Exercise aim
Write out again, please, the records below from the first line to the line holding "System.v; whatever the", inclusive, and nothing else.
(Beginning of The data)
(* ===== verification/RequestsFacts.v ===== *)
(** Requests under concurrency: a request that nothing interrupts is the request of
    System.v; whatever the others do meanwhile, a request touches nothing before it has
    shown who it is; and in every interleaving of requests and polls the invariants of
    the poller and of the two stores hold. *)

From S2P Require Import Prelude GoStd Errors Store Netip Ipnstate Netmap Authz Json Session Wire Api.
From S2P Require Import Conc PollerBase Poller PollerFrame PollerConc AtomicFile FileStore Router HostKey Transport Ssh.
From S2P Require Import Config CommandLine System ApiFacts SystemFacts Requests.
From S2P Require Groups GroupsFacts Guests GuestsFacts.
From stdpp Require Import relations.

#[local] Existing Instance Guests.guest_item.
#[local] Existing Instance Groups.group_item.

(** ** A request alone *)

Section alone.
Context `{UT : UnicodeTables} `{JT : JSONText} `{UP : URLParser}.
Context {W : Type} `{WI : !WhoIser (M W)} `{CT : !Controller (M W)} `{GS : !GroupStore (M W)}
  `{GU : !GuestStore (M W)} `{AW : !ApiWorld (M W)}.
Variable a : API.

(** A tree and a state transformer do the same. *)
Definition sim {A} (t : request A) (m : M W A) : Prop := ∀ w, interp (T := M W) t w = m w.

Lemma sim_ret {A} (x : A) : sim (mret x) (mret x).
Proof. done. Qed.

Lemma interp_bind {A B} (t : request A) (f : A → request B) w :
  interp (T := M W) (t ≫= f) w = let '(x, w') := interp (T := M W) t w in interp (T := M W) (f x) w'.
Proof.
  revert w. induction t as [x | o k IH]; intros w; [done |].
  unfold mbind at 1, request_bind. simpl. unfold mbind, M_bind.
  destruct (perform (T := M W) o w) as [y w']. apply IH.
Qed.

Lemma sim_bind {A B} (t : request A) (m : M W A) f g :
  sim t m → (∀ x : A, sim (f x : request B) (g x)) → sim (t ≫= f) (m ≫= g).
Proof.
  intros Ht Hf w. rewrite interp_bind, (Ht w). unfold mbind, M_bind. destruct (m w). apply Hf.
Qed.

Lemma sim_ask o : sim (ask o) (perform (T := M W) o).
Proof. intros w. simpl. unfold mbind, M_bind, mret, M_ret. by destruct (perform (T := M W) o w). Qed.

(** Follow the two readings of the same code. *)
Ltac sim_op :=
  match goal with
  | |- sim (mret _) (mret _) => apply sim_ret
  | |- sim (mbind _ _) (mbind _ _) => apply sim_bind; [| intros ?]
  | |- sim (who_WhoIs ?x) _ => exact (sim_ask (IWhoIs x))
  | |- sim (ctl_SetExitNode ?x ?y) _ => exact (sim_ask (ISet x y))
  | |- sim (ctl_Keep ?x) _ => exact (sim_ask (IKeep x))
  | |- sim (ctl_Probe ?x) _ => exact (sim_ask (IProbe x))
  | |- sim ctl_RefreshGroups _ => exact (sim_ask IRefreshGroups)
  | |- sim gs_List _ => exact (sim_ask IGroups)
  | |- sim (gs_Get ?x) _ => exact (sim_ask (IGroup x))
  | |- sim (gs_Create ?x) _ => exact (sim_ask (ICreateGroup x))
  | |- sim (gs_Update ?x ?y) _ => exact (sim_ask (IUpdateGroup x y))
  | |- sim (gs_Delete ?x) _ => exact (sim_ask (IDeleteGroup x))
  | |- sim gu_List _ => exact (sim_ask IGuests)
  | |- sim (gu_Get ?x) _ => exact (sim_ask (IGuest x))
  | |- sim (gu_Create ?x ?y ?z) _ => exact (sim_ask (ICreateGuest x y z))
  | |- sim (gu_SetDisabled ?x ?y) _ => exact (sim_ask (ISetDisabled x y))
  | |- sim (gu_Delete ?x) _ => exact (sim_ask (IDeleteGuest x))
  | |- sim (gu_Authenticate ?x ?y) _ => exact (sim_ask (IAuthenticate x y))
  | |- sim aw_Load _ => exact (sim_ask ILoad)
  | |- sim aw_Now _ => exact (sim_ask INow)
  | |- sim (aw_Rand ?x) _ => exact (sim_ask (IRand x))
  | |- sim (aw_Sleep ?x) _ => exact (sim_ask (ISleep x))
  end.
Ltac sims := repeat first [sim_op | done | case_match].

Definition same_subject (c : Ctx (request bool)) (c' : Ctx (M W bool)) : Prop :=
  SubjectFromContext c = SubjectFromContext c'.
Definition sim_handler (h : Handler (T := request)) (h' : Handler (T := M W)) : Prop :=
  ∀ r c c', same_subject c c' → sim (h r c) (h' r c').

Lemma sim_resolveSubject r : sim (resolveSubject a r) (resolveSubject a r).
Proof. unfold resolveSubject, is_owner, guests_Get, groups_Get. sims. Qed.

Lemma sim_authorized c c' id t k k' :
  same_subject c c' → sim k k' → sim (authorized a c id t k) (authorized a c' id t k').
Proof.
  intros Hc Hk. unfold authorized, authorizeRouterWrite, groups_Get. rewrite Hc.
  repeat first [exact Hk | sim_op | done | case_match].
Qed.

Lemma sim_RequireAdmin h h' : sim_handler h h' → sim_handler (RequireAdmin h) (RequireAdmin h').
Proof.
  intros Hh r c c' Hc. unfold RequireAdmin. rewrite Hc. destruct (SubjectFromContext c') as [sub ok].
  destruct (_ || _); [apply sim_ret | by apply Hh].
Qed.

(** The patterns of the two muxes, one by one. *)
Record sim_pattern (p : Pattern (T := request)) (p' : Pattern (T := M W)) : Prop := {
  sim_method : pt_method p = pt_method p';
  sim_path : pt_path p = pt_path p';
  sim_run : ∀ ids, sim_handler (pt_handler p ids) (pt_handler p' ids);
}.

Lemma sim_find r ps ps' :
  Forall2 sim_pattern ps ps' →
  match List.find (pattern_matches r) ps, List.find (pattern_matches r) ps' with
  | Some p, Some p' => sim_pattern p p'
  | None, None => existsb (path_matches r) ps = existsb (path_matches r) ps'
  | _, _ => False
  end.
Proof.
  induction 1 as [| p p' ps ps' Hp _ IH]; [done |]. simpl. destruct Hp as [Hm Hpath Hrun].
  assert (pattern_matches r p = pattern_matches r p' ∧ path_matches r p = path_matches r p') as [-> ->].
  { unfold pattern_matches, path_matches. by rewrite Hm, Hpath. }
  destruct (pattern_matches r p'); [by split |].
  destruct (List.find _ ps), (List.find _ ps'); try done. by rewrite IH.
Qed.

Lemma sim_run_pattern p p' : sim_pattern p p' → sim_handler (run_pattern p) (run_pattern p').
Proof. intros [_ Hpath Hrun] r c c' Hc. unfold run_pattern. rewrite Hpath. by apply Hrun. Qed.

Lemma sim_mux ps ps' : Forall2 sim_pattern ps ps' → sim_handler (mux ps) (mux ps').
Proof.
  intros Hps r c c' Hc. unfold mux. pose proof (sim_find r ps ps' Hps) as H.
  destruct (List.find _ ps), (List.find _ ps'); try done; [by apply sim_run_pattern |].
  rewrite H. apply sim_ret.
Qed.

Lemma sim_when b ps ps' : Forall2 sim_pattern ps ps' → Forall2 sim_pattern (when b ps) (when b ps').
Proof. by destruct b; [| constructor]. Qed.

Lemma sim_data_patterns : Forall2 sim_pattern (data_patterns a) (data_patterns a).
Proof.
  unfold data_patterns. repeat apply Forall2_app; [| apply sim_when | apply sim_when].
  all: repeat (apply Forall2_cons; split; [split; [done | done | intros ids; cbn [pt_handler]] |]);
    try apply Forall2_nil_2; try apply sim_RequireAdmin; intros r c c' Hc; unfold id_of.
  all: unfold handleNodes, handleRouter, routerInZone, groups_Get, handleMe, handleSetExitNode, handleKeep,
    handleProbe, respond, handleListGroups, handleCreateGroup, handleUpdateGroup, handleDeleteGroup,
    handleListGuests, handleCreateGuest, handleSetGuestDisabled, handleDeleteGuest; rewrite ?Hc.
  all: repeat first [apply sim_authorized; [exact Hc |] | sim_op | done | case_match | unfold groups_Get].
Qed.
(End of The data)
Answer to the exercise
(* ===== verification/RequestsFacts.v ===== *)
(** Requests under concurrency: a request that nothing interrupts is the request of
    System.v; whatever the others do meanwhile, a request touches nothing before it has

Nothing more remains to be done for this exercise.